§ **TASK INSTRUCTIONS**
Go through the records and report each line in which the word "NumPy" occurs.

Start of SOURCE MATERIAL

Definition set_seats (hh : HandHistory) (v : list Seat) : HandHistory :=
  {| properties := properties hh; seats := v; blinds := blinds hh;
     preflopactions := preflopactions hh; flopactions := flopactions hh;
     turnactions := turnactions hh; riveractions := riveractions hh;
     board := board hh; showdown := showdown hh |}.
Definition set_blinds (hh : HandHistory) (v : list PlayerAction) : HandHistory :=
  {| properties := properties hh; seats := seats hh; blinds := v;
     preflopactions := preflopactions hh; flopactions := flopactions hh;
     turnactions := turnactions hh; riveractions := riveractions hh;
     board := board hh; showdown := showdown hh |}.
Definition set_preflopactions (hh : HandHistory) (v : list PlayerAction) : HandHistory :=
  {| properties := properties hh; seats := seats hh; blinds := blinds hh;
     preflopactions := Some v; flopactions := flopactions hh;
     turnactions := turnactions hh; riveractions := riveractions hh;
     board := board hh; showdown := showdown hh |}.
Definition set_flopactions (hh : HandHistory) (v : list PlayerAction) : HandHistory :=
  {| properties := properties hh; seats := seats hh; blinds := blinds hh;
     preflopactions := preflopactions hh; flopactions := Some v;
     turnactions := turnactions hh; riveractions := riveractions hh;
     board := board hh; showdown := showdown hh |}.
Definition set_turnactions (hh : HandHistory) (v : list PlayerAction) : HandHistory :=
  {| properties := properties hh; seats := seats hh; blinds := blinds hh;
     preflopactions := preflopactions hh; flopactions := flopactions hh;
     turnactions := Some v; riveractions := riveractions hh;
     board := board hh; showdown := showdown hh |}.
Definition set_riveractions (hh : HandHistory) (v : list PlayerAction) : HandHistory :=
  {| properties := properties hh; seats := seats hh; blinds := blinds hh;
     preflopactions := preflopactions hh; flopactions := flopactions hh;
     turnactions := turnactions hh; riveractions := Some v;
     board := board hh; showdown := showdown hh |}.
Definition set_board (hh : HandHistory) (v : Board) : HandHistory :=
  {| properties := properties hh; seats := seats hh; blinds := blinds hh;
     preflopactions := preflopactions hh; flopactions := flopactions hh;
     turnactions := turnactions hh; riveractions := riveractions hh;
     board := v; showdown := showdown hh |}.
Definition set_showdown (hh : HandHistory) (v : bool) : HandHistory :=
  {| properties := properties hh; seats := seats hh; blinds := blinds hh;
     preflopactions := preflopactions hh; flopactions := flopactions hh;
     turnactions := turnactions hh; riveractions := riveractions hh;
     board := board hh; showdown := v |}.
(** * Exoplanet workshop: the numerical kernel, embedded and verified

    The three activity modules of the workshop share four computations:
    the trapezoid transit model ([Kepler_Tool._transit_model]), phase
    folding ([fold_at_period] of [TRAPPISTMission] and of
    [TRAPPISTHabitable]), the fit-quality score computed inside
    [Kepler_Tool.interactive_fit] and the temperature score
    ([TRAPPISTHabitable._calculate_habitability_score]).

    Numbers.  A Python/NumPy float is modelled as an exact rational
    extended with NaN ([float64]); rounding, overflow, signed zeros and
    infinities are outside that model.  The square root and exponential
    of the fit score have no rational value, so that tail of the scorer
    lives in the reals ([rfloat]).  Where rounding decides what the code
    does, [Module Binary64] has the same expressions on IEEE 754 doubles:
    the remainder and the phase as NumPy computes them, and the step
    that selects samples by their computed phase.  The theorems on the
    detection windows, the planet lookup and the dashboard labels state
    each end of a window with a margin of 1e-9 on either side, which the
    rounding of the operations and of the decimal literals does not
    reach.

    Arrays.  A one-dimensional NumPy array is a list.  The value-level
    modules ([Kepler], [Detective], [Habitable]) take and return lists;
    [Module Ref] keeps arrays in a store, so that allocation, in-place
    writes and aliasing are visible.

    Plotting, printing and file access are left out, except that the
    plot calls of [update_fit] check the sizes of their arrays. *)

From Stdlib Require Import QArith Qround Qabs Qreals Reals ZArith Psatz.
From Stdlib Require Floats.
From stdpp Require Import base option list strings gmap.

End of SOURCE MATERIAL

§ **RESPONSE FOR THIS EXERCISE**
    Numbers.  A Python/NumPy float is modelled as an exact rational
    the remainder and the phase as NumPy computes them, and the step
    Arrays.  A one-dimensional NumPy array is a list.  The value-level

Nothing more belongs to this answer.